Uptick in fighting threatens WFP’s food surge in hungry Sudan
Animal feed kept 40-year-old Nour and her family alive over three perilous months in Sudan’s famine-hit Zamzam displacement camp.
“People here take this Ombaz, cook it with salt and eat it,” Nour says of the substance, made of crushed groundnut shells, which has helped to keep many camp residents from starving. “There’s a lot of hardship and suffering in this place.”
Nour spoke to the World Food Programme (WFP) hours after our first food aid convoy in months managed to reach Zamzam, located near North Darfur state’s besieged capital of El Fasher. Crossing into war-torn Sudan from Chad’s Adre border in mid-November, the fleet of 15 trucks carried 150 metric tonnes of emergency assistance such as cereals, pulses, oil and salt.

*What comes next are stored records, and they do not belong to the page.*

(** What a child does once it is given the processor: the events it adds,
    the input it leaves, and its exit status ([None]: it never ends). *)
Record ChildRun : Type := {
  cr_events : list (Z * Event);
  cr_stdin : list ascii;
  cr_status : option Z
}.

(** A child is created but not yet waited for, or already reaped. *)
Inductive Child : Type :=
| Runnable (body : list ascii -> ChildRun)
| Reaped (status : Z).

Record World : Type := {
  self : Z;                                 (* identifier of the running process *)
  stdin : list ascii;                       (* input not yet consumed *)
  log : list (Z * Event);                   (* everything observed so far *)
  procs : gmap Z Child;                     (* children of the running process *)
  forks : list bool;                        (* whether the coming creations succeed *)
  next_pid : positive;                      (* identifier the next child gets *)
  programs : list ascii -> option Image;    (* the executable at a path, if any *)
  errno : Errno
}.

Definition emit (e : Event) (w : World) : World :=
  {| self := self w; stdin := stdin w; log := log w ++ [(self w, e)];
     procs := procs w; forks := forks w; next_pid := next_pid w;
     programs := programs w; errno := errno w |}.

Definition set_stdin (input : list ascii) (w : World) : World :=
  {| self := self w; stdin := input; log := log w;
     procs := procs w; forks := forks w; next_pid := next_pid w;
     programs := programs w; errno := errno w |}.

Definition set_errno (e : Errno) (w : World) : World :=
  {| self := self w; stdin := stdin w; log := log w;
     procs := procs w; forks := forks w; next_pid := next_pid w;
     programs := programs w; errno := e |}.

Definition set_forks (fs : list bool) (w : World) : World :=
  {| self := self w; stdin := stdin w; log := log w;
     procs := procs w; forks := fs; next_pid := next_pid w;
     programs := programs w; errno := errno w |}.

Definition set_log (l : list (Z * Event)) (w : World) : World :=
  {| self := self w; stdin := stdin w; log := l;
     procs := procs w; forks := forks w; next_pid := next_pid w;
     programs := programs w; errno := errno w |}.

(** The parent's side of a successful creation: the child is entered in the
    table under a fresh identifier. *)
Definition add_child (pid : positive) (c : Child) (w : World) : World :=
  {| self := self w; stdin := stdin w; log := log w;
     procs := <[Z.pos pid := c]> (procs w); forks := forks w;
     next_pid := Pos.succ pid;
     programs := programs w; errno := errno w |}.

(** The world as the new child sees it when it first runs: the same streams
    and files, its own identifier, no children of its own, an empty record
    of events (what it adds is appended to the session's by [wait]). *)
Definition child_world (pid : positive) (input : list ascii) (w : World) : World :=
  {| self := Z.pos pid; stdin := input; log := [];
     procs := ∅; forks := []; next_pid := Pos.succ pid;
     programs := programs w; errno := errno w |}.

(** How the run of a process ended: it returned [a] to its caller, it
    terminated with a status, it is blocked for ever, or it ran into
    undefined behaviour. *)
Inductive Status (A : Type) : Type :=
| Done (a : A)
| Exited (st : Z)
| Hung
| Crashed.

Arguments Done {A} a.
Arguments Exited {A} st.
Arguments Hung {A}.
Arguments Crashed {A}.

Record Result (A : Type) : Type := { res : Status A; final : World }.
Arguments res {A} r.
Arguments final {A} r.

(** A replaced image runs to its end, or for ever. *)
Definition run_image {A : Type} (img : Image) (w : World) : Result A :=
  let w1 := emit (EvOut (img_out img)) (set_stdin (drop (img_reads img) (stdin w)) w) in
  match img_status img with
  | Some st => {| res := Exited st; final := emit (EvExit st) w1 |}
  | None => {| res := Hung; final := w1 |}
  end.

(** What the table keeps of a child's run.  A child that comes back to the
    end of the program it shares with its parent leaves [main], which ends
    the process with the value returned there (0 when there is none). *)
Definition child_run {A : Type} (r : Result A) : ChildRun :=
  {| cr_events := log (final r) ++
                  match res r with
                  | Done _ => [(self (final r), EvExit 0)]
                  | _ => []
                  end;
     cr_stdin := stdin (final r);
     cr_status := match res r with
                  | Done _ => Some 0
                  | Exited st => Some st
                  | Hung | Crashed => None
                  end |}.

(** Modelled from the spec: the kernel and C library behind the calls, which
    are not part of the sources.  Creation (fork-equivalent) yields a new
    context that starts as a duplicate of the caller, with a return value
    that tells the two sides apart; image replacement (exec-equivalent)
    never returns on success; process wait suspends the caller until the
    specified child terminates and yields that child's status.  The child is
    given the processor when its parent waits for it, which is the schedule
    least favourable to the parent: whatever a parent does before it waits
    is recorded before anything of its child, and a parent that does not
    wait sees nothing of its child.  (In [execute] the parent does nothing
    between the creation and the wait, so every schedule gives the same
    record.) *)
Fixpoint run {A : Type} (p : Prog A) (w : World) : Result A :=
  match p with
  | Ret a => {| res := Done a; final := w |}
  | Setvbuf k => run k (emit EvUnbuffered w)
  | Printf s k => run k (emit (EvOut s) w)
  | Fgets s size k =>
      match fgets s size (stdin w) with
      | (None, rest) => run (k None) (emit EvEof (set_stdin rest w))
      | (Some s', rest) =>
          run (k (Some s')) (emit (EvRead (consumed size (stdin w))) (set_stdin rest w))
      end
  | Fork k =>
      match forks w with
      | false :: fs =>
          run (k (-1)) (emit (EvFork (-1)) (set_errno EAGAIN (set_forks fs w)))
      | _ =>
          let pid := next_pid w in
          let body := fun input => child_run (run (k 0) (child_world pid input w)) in
          run (k (Z.pos pid)) (emit (EvFork (Z.pos pid)) (add_child pid (Runnable body) (set_forks (tail (forks w)) w)))
      end
  | Exec path argv k =>
      let w1 := emit (EvExec path argv) w in
      match programs w path with
      | Some img => run_image img w1
      | None => run k (set_errno ENOENT w1)
      end
  | Wait arg k =>
      match procs w !! arg with
      | Some (Runnable body) =>
          let cr := body (stdin w) in
          let w1 := set_stdin (cr_stdin cr) (set_log (log w ++ cr_events cr) w) in
          match cr_status cr with
          | Some st =>
              run (k st) (emit (EvWait arg st)
                            {| self := self w1; stdin := stdin w1; log := log w1;
                               procs := <[arg := Reaped st]> (procs w1);
                               forks := forks w1; next_pid := next_pid w1;
                               programs := programs w1; errno := errno w1 |})
          | None => {| res := Hung; final := w1 |}
          end
      | _ => run (k (-1)) (emit (EvNoChild arg) (set_errno ECHILD w))
      end
  | Perror s k => run k (emit (EvErr s (errno w)) w)
  | Exit st => {| res := Exited st; final := emit (EvExit st) w |}
  | Undefined => {| res := Crashed; final := w |}
  end.

(** The world a session starts in. *)
Definition boot (input : list ascii) (fs : list bool)
    (progs : list ascii -> option Image) : World :=
  {| self := 1; stdin := input; log := []; procs := ∅; forks := fs;
     next_pid := 2%positive; programs := progs; errno := ENONE |}.

End Kernel.

(** ** What a session is expected to show *)

Module Session.
Import CStr Sys Shell Kernel.

(** Whether the next creation gives a child. *)
Definition creation_succeeds (w : World) : bool :=
  match forks w with
  | false :: _ => false
  | _ => true
  end.

(** The identifier the next child is given. *)
Definition child_pid (w : World) : Z := Z.pos (next_pid w).

(** The status the child of [execute] ends with when it is handed [path]:
    that of the program at [path], or 1 when nothing is there; [None] when
    the program never ends. *)
Definition child_status (w : World) (path : list ascii) : option Z :=
  match programs w path with
  | Some img => img_status img
  | None => Some 1
  end.

(** What the child leaves in the record of the session. *)
Definition child_events (w : World) (path : list ascii) : list (Z * Event) :=
  (child_pid w, EvExec path [path]) ::
  match programs w path with
  | Some img =>
      (child_pid w, EvOut (img_out img)) ::
      match img_status img with
      | Some st => [(child_pid w, EvExit st)]
      | None => []
      end
  | None =>
      [(child_pid w, EvErr (lit "exec failed") ENOENT); (child_pid w, EvExit 1)]
  end.

(** The input the child leaves. *)
Definition child_input (w : World) (path : list ascii) : list ascii :=
  match programs w path with
  | Some img => drop (img_reads img) (stdin w)
  | None => stdin w
  end.

(** The world of the parent once its child has ended with [st] and has been
    waited for. *)
Definition reaped (w : World) (path : list ascii) (st : Z) : World :=
  {| self := self w; stdin := child_input w path;
     log := log w ++ (self w, EvFork (child_pid w)) ::
              child_events w path ++ [(self w, EvWait (child_pid w) st)];
     procs := <[child_pid w := Reaped st]> (procs w);
     forks := tail (forks w); next_pid := Pos.succ (next_pid w);
     programs := programs w; errno := errno w |}.

(** The world of the caller after a creation that gave no child. *)
Definition creation_failed (w : World) : World :=
  emit (EvErr (lit "fork failed") EAGAIN)
    (emit (EvFork (-1)) (set_errno EAGAIN (set_forks (tail (forks w)) w))).

(** The prompt and the echo of a command line. *)
Definition prompt : list ascii := lit "~ # ".
Definition echo (line : list ascii) : list ascii :=
  lit (String LF " Running command: ") ++ line ++ [LF].

(** The command line a pass of the loop makes of the characters it read. *)
Definition command_of (chunk : list ascii) : list ascii :=
  take (strlen chunk - 1) chunk.

(** The array a pass makes of the array [command] it finds and the
    characters it read. *)
Definition next_array (command chunk : list ascii) : list ascii :=
  <[(strlen chunk - 1)%nat := NUL]> (store chunk command).

(** The world in which a pass hands its command to [execute]: the prompt is
    out, the characters are read, the command is echoed. *)
Definition at_dispatch (w : World) : World :=
  let chunk := consumed NUM (stdin w) in
  emit (EvOut (echo (command_of chunk)))
    (emit (EvRead chunk)
       (set_stdin (drop (length chunk) (stdin w)) (emit (EvOut prompt) w))).

(** Events of one kind in a record. *)
Definition is_wait (e : Z * Event) : bool :=
  match e.2 with EvWait _ _ | EvNoChild _ => true | _ => false end.
Definition is_exec (e : Z * Event) : bool :=
  match e.2 with EvExec _ _ => true | _ => false end.

(** A command line as typed: no terminator of either kind inside, and short
    enough that the array takes it together with its newline. *)
Definition is_line (line : list ascii) : bool :=
  forallb (fun c => negb (Ascii.eqb c NUL) && negb (Ascii.eqb c LF)) line
  && (length line <? NUM - 1)%nat.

The food is enough to feed 12,500 desperate people in Zamzam who have been facing famine. While it dwarfs the massive needs, its arrival still marks a critical first step in securing regular, safe passage for aid deliveries in one of the most volatile countries on earth.
More broadly, it is part of a massive surge in WFP assistance to Sudan's most vulnerable communities. Overall, some 25,000 tons of food and nutritional supplies - enough to feed 2 million people for a month - are on the move from neighboring Chad and Port Sudan to some of the country's hungriest, and hardest-to-reach, hotspots. The surge will gradually grow the number of people receiving WFP's monthly assistance, currently estimated at 2 million families a month.
“We’ve got the food, we’ve got the trucks, we’ve got the best people on the ground,” said WFP Executive Director Cindy McCain. “All we need is access - and we can put an end to this catastrophe.”
Now, however, renewed clashes are compromising our deliveries. That includes at Zamzam, which has come under fire in recent days, disrupting food voucher distributions. The unrest has also delayed the arrival of more life-saving assistance, with another WFP food aid convoy since redirected to a safer destination.
“We've been pushing for months to get to these communities,” says WFP Sudan Deputy Country Director Alex Marianelli, adding, “the message is these convoys have to reach their final destination. We have to get to these populations safely and on a regular basis.”
A step from starvation
Surrounded by sand and hosting roughly half-a-million displaced people, Zamzam had been cut off for months by fighting and torrential rains, along with obstruction by warring parties. In August, a global hunger watchdog, the Integrated Food Security Phase Classification, or IPC, confirmed famine at the camp - a first worldwide in 7 years.
WFP's trucks arriving in November were the first since that famine confirmation. As a stopgap in September and October, we drew on locally sourced supplies to get food into the hands of more than 100,000 people.
For Zamzam’s residents, who fled conflict and death, life remains a step away from starvation. Their precarious shelters of cloth, sticks, straw and plastic bags dot a dusty and desolate desert.
Manabir, 18, lost her husband to war and her child to malnutrition. “We’re struggling,” she said softly.
“People are struggling from cold and food scarcity,” says Hamad Abdelnour Mohamed Ahmad, who works at Zamzam for WFP’s NGO partner Welthungerhilfe (WHH), a German nonprofit.
“The challenge we are facing is all the country is displaced,” he added, “and we have to feed people who have been displaced for decades and also the newly uprooted.”
Zamzam is one extreme example of Sudan’s chilling hunger snapshot. Countrywide, nearly 1.7 million people face or risk famine. Nearly 26 million people overall are acutely food insecure. Nearly 4.7 million children and pregnant and nursing women are acutely malnourished.
Nour and her family are among many resorting to extreme measures to survive. Standing in front of her makeshift shelter, and wrapped in a flowing orange thawb, she described fleeing violence — and also the suffering of fellow camp residents.
“There are lots of wounded people here,” she says. “There are some people who lost their parents and many family members.”
Many others have found safety across Sudan’s borders, shaping what is now the world’s largest displacement crisis. In many cases, hunger has stalked them as well.
“Every one of us is suffering and has lost family members,” says 33-year-old teacher Abdoul Rassoul, who fled his home in Kolbous, West Darfur state. Today, he and his family have found refuge in eastern Chad, where WFP provides food assistance. But it’s not enough.
“There’s not enough to eat or drink to stay healthy,” Abdou Rassoul says. “That’s the major problem we face.”
In Sudan, more WFP food trucks are on their way to hard-to reach areas where experts believe famine threatens. Among them: Kadugli, the capital of South Kordofan state. But a fresh uptick in fighting along the way has again threatened access.
“We're asking everybody involved along those roads to allow us free passage," says WFP's Marianelli, "so we can assist these populations."